→ **Your goal**
Both the line containing "load_model_weights weights_file (Some (patch_header" and the line containing "(36 <= length (save_model_weights" belong to the span. Output exactly that span from the listing below, and nothing outside it.

━━ Source material

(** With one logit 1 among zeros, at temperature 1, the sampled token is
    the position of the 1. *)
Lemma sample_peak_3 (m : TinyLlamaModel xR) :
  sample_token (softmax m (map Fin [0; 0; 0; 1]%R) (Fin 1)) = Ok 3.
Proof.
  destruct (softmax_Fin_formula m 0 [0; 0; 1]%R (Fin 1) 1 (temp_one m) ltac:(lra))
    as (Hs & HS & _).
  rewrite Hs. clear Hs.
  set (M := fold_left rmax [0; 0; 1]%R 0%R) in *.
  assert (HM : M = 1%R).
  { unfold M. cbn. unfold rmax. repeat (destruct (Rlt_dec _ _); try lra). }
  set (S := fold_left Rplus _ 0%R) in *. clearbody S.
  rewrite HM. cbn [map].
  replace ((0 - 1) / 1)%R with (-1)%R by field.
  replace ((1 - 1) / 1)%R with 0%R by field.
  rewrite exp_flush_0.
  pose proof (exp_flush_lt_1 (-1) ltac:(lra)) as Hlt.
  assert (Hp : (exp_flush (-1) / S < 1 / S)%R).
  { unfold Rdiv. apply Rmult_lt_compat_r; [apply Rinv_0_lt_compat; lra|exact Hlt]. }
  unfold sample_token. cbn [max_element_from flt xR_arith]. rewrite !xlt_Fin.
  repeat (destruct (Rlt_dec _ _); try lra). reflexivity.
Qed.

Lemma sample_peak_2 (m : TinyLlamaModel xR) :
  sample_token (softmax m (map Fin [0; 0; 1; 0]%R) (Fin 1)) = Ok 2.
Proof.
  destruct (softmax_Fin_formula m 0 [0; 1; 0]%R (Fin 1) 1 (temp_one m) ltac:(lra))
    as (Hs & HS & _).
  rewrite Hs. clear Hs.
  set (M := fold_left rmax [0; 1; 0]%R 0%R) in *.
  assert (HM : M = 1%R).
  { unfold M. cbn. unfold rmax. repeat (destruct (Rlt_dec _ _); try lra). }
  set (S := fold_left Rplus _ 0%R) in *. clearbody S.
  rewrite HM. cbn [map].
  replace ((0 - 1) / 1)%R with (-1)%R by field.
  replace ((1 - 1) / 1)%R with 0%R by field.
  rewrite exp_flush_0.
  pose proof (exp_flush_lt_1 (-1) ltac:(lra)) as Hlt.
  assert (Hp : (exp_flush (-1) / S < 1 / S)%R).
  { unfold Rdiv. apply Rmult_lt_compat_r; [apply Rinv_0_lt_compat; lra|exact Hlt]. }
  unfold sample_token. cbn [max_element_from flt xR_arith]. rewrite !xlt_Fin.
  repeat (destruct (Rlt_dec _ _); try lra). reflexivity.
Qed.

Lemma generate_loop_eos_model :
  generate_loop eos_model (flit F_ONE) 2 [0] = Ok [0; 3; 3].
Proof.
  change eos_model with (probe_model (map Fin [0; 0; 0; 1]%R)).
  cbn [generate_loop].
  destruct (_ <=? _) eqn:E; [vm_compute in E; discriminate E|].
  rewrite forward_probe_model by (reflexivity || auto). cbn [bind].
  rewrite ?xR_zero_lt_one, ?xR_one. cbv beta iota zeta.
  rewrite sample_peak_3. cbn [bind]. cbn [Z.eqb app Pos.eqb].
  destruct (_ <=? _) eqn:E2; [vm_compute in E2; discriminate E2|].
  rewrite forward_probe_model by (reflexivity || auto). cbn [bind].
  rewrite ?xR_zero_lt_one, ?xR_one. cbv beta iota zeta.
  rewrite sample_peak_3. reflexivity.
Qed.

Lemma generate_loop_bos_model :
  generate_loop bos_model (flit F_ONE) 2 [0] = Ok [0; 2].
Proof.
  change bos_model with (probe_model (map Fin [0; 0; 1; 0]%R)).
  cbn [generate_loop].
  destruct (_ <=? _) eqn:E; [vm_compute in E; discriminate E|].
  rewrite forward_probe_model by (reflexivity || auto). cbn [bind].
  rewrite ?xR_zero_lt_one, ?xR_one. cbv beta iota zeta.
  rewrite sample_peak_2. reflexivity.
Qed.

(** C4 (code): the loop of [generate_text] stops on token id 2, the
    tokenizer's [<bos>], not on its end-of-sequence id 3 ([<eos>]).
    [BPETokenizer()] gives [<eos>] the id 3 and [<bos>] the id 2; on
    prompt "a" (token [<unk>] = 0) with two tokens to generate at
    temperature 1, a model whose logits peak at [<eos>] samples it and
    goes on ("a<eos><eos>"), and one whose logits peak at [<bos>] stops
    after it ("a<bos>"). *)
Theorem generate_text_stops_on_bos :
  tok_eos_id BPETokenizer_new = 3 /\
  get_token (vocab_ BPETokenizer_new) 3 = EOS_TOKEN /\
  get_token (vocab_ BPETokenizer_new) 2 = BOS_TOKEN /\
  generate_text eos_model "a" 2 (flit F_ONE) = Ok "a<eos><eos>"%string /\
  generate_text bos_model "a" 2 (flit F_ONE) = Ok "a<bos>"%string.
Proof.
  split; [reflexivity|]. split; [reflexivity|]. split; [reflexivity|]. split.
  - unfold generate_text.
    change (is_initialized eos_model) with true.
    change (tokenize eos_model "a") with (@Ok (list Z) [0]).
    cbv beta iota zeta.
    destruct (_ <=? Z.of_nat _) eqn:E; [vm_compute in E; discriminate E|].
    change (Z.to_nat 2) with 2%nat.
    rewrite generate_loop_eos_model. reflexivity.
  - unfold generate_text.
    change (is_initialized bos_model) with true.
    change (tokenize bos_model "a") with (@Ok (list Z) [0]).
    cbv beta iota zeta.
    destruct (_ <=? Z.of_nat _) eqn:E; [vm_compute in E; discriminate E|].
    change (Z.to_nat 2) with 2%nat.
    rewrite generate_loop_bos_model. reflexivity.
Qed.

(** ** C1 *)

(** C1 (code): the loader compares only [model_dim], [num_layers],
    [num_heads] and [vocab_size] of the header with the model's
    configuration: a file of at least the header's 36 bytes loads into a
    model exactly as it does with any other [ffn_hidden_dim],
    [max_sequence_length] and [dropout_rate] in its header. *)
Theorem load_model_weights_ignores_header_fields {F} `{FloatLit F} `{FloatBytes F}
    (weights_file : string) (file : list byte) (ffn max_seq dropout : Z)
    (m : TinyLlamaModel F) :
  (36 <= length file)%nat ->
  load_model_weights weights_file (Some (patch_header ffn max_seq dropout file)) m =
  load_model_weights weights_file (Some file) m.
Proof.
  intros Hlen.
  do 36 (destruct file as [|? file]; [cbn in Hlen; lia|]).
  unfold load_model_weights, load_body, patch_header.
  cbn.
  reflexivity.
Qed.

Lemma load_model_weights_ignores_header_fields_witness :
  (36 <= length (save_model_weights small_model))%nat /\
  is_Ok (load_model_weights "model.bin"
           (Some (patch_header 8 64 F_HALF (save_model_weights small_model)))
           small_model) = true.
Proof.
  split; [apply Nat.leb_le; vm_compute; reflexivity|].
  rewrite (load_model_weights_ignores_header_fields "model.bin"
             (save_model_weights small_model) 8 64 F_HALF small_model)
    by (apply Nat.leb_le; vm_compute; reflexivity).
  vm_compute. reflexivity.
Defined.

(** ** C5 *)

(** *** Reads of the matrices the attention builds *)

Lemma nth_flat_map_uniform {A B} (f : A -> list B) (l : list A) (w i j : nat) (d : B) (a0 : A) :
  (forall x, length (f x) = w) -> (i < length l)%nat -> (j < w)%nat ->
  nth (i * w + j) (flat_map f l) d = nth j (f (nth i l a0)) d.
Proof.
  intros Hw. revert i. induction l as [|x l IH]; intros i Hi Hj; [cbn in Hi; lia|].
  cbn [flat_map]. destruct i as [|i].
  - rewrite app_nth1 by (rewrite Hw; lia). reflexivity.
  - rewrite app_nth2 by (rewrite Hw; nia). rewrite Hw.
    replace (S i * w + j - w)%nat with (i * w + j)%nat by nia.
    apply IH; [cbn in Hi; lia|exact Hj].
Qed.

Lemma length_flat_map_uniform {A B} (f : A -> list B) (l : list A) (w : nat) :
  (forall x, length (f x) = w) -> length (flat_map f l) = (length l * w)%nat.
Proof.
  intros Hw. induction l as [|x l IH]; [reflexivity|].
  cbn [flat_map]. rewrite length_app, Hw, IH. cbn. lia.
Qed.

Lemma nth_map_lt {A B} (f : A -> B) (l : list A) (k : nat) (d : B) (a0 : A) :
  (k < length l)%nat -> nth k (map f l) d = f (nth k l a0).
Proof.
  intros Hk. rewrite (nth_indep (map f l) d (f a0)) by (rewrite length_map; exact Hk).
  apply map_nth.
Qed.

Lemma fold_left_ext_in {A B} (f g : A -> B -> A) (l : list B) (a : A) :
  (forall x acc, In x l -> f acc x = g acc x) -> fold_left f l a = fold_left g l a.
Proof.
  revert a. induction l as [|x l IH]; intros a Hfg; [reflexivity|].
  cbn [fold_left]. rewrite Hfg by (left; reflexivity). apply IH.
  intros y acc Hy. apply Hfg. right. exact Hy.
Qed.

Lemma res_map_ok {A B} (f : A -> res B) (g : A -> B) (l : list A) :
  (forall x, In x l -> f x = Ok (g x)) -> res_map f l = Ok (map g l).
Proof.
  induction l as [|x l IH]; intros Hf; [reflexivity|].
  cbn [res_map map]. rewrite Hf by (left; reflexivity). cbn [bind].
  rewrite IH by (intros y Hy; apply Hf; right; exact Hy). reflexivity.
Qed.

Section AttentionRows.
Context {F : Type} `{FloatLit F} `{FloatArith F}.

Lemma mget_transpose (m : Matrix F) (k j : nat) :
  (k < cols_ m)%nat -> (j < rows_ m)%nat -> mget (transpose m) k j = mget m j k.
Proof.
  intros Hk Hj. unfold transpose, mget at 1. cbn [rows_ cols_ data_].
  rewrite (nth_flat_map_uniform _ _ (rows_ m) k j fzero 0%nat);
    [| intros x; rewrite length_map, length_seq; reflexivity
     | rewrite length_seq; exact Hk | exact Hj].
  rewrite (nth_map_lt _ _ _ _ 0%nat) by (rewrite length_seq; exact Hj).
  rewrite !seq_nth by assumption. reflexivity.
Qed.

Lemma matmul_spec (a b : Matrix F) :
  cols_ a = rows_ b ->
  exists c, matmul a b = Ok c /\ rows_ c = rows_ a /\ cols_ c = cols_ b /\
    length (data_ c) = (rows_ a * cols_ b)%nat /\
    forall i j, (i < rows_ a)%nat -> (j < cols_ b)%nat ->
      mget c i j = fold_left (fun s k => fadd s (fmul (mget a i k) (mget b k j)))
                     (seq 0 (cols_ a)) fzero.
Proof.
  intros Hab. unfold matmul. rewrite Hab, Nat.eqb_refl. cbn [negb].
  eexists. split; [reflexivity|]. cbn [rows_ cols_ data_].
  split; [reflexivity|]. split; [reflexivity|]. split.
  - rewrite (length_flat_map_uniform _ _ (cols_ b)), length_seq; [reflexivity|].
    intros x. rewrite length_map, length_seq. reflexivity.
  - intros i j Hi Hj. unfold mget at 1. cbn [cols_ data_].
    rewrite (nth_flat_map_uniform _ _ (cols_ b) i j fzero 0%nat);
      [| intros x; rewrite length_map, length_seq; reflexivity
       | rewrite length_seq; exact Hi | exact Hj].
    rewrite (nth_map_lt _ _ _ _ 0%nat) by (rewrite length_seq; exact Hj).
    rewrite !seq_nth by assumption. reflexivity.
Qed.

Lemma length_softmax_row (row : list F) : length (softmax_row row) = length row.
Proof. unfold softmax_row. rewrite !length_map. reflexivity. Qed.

━━━━

→ **Expected output**
  load_model_weights weights_file (Some (patch_header ffn max_seq dropout file)) m =
  load_model_weights weights_file (Some file) m.
Proof.
  intros Hlen.
  do 36 (destruct file as [|? file]; [cbn in Hlen; lia|]).
  unfold load_model_weights, load_body, patch_header.
  cbn.
  reflexivity.
Qed.

Lemma load_model_weights_ignores_header_fields_witness :
  (36 <= length (save_model_weights small_model))%nat /\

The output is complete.